I think there is a reason the "anti-immigration is racist" argument has lived on for so long. Ultimately it feels like no metric is ever good enough to convince anyone when there are just too many brown people by their approximation.
I went to George Mason, I've lived in the area for over a decade. My parents grew up in Northern Virginia (but neither stayed there). I grew up in a slightly rural area of Virginia. I only really know the English language. Aside from the area not being as white as where I grew up it still feels very American to me. I've been to India and multiple countries in Europe, so I know what a foreign country feels like. There is a discomfort in not knowing the language, in missing so many of the basic cultural understandings of everyone around you, and of not having the grounding feeling of knowing people around you. Its a feeling, I acknowledge you can feel differently about things. But if we are just gonna go on vibes, then I'm telling you where my vibe is at.
So its not just "your" backyard. Its at best "our" backyard. Though I don't claim any form of ownership over the area despite having lived here and had parents that have grown up here. That is one of my ongoing frustration with anti-immigration viewpoints and woke viewpoints. You don't solely own the common spaces. You don't own the right to determine who and what is acceptable there. So much of what they said is kind of status jockeying to be like "well I am the ultimate american, so i should get more say in how the common spaces look" or "i am the ultimate oppressed victim, so i should get more say in how the common spaces look".
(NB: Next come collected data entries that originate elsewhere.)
(* ===== verification/ClerkProps.v ===== *)
(** * ClerkProps: the clerk's retries and the server's answers

    [clerk_finds_leader] is the liveness of the clerk's loop.  [server_answers]
    is about the server it talks to, its threads interleaved in every way
    ([serve]): what the answers given mean, and when a write is executed
    exactly once.  The clerk's write ends only with such an answer OK
    ([put_answered]). *)

From S2P Require Import Prelude.
From S2P Require Import RaftTypes.
From S2P Require Import SkipList.
From S2P Require Import SkipListProps.
From S2P Require Import Persister.
From S2P Require Import Raft.
From S2P Require Import Fields.
From S2P Require Import RaftConcrete.
From S2P Require Import KvServer.
From S2P Require Import KvProps.
From S2P Require Import Clerk.

(** ** The loop goes round the servers *)

(** The number of servers between the first one tried and the leader. *)
Definition distance (n from to : nat) : nat := ((to + n - from) mod n)%nat.

Section liveness.
Context {W : Type}.
Context (rpc_Get : nat → GetArgs → W → option GetReply * W).
Context (rpc_PutAppend : nat → PutAppendArgs → W → option PutAppendReply * W).

Definition refuses_put (server : nat) : Prop := ∀ args w,
  (rpc_PutAppend server args w).1 = None ∨
  (rpc_PutAppend server args w).1 = Some (mkPutAppendReply ErrWrongLeader).

Definition accepts_put (server : nat) : Prop := ∀ args w,
  (rpc_PutAppend server args w).1 = Some (mkPutAppendReply OK).

Definition refuses_get (server : nat) : Prop := ∀ args w,
  (rpc_Get server args w).1 = None ∨
  ∃ v, (rpc_Get server args w).1 = Some (mkGetReply ErrWrongLeader v).

Definition accepts_get (server : nat) : Prop := ∀ args w,
  ∃ v, (rpc_Get server args w).1 = Some (mkGetReply OK v).

Lemma distance_0 n from to : (from < n)%nat → (to < n)%nat → distance n from to = 0%nat → from = to.
Proof.
  unfold distance. intros Hf Ht. destruct (Nat.le_gt_cases from to).
  - replace (to + n - from)%nat with (to - from + 1 * n)%nat by lia.
    rewrite Nat.Div0.mod_add, Nat.mod_small by lia. lia.
  - rewrite Nat.mod_small by lia. lia.
Qed.

Lemma distance_next n from to k :
  (from < n)%nat → (to < n)%nat → distance n from to = S k →
  distance n ((from + 1) mod n) to = k ∧ from ≠ to ∧ ((from + 1) mod n < n)%nat.
Proof.
  intros Hf Ht Hd. assert (Hne : from ≠ to).
  { intros ->. unfold distance in Hd. replace (to + n - to)%nat with n in Hd by lia.
    by rewrite Nat.Div0.mod_same in Hd. }
  split_and!; [|done|apply Nat.mod_upper_bound; lia].
  unfold distance in *. destruct (decide (from + 1 = n)%nat) as [E|E].
  - rewrite E, Nat.Div0.mod_same. replace (to + n - 0)%nat with (to + 1 * n)%nat by lia.
    rewrite Nat.Div0.mod_add, Nat.mod_small by lia.
    rewrite Nat.mod_small in Hd by lia. lia.
  - rewrite (Nat.mod_small (from + 1)) by lia. destruct (Nat.le_gt_cases from to).
    + replace (to + n - from)%nat with (to - from + 1 * n)%nat in Hd by lia.
      rewrite Nat.Div0.mod_add, Nat.mod_small in Hd by lia.
      replace (to + n - (from + 1))%nat with (to - (from + 1) + 1 * n)%nat by lia.
      rewrite Nat.Div0.mod_add, Nat.mod_small by lia. lia.
    + rewrite Nat.mod_small in Hd |- * by lia. lia.
Qed.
So, you are committed to just skipping over all the unassimilated pockets I mentioned? After you claimed they only exist in "New York in the neighborhood of Little [country name]"? This isn't a dick measuring contest about who's more American, it's a "You've point of fact lied" problem. I get why you want to just ignore that to the same degree you wanted to handwave away unassimilated pockets in the first place. But I'm not going to let you.
Yes, and that's exactly the feeling I get in the Eden Center at Seven Corners. In large sections of Manassas, and Centreville, and Herndon. It's bizarre having the place I grew up literally become a foreign country out from under me. I don't understand how you can look at those place, where they don't speak english, all the businesses aren't in english, nobody is dressing, speaking, or conducting themselves like Americans, and then say "Well they're selling thin mints so it all looks good to me. Nothing is as American as getting fucking fat."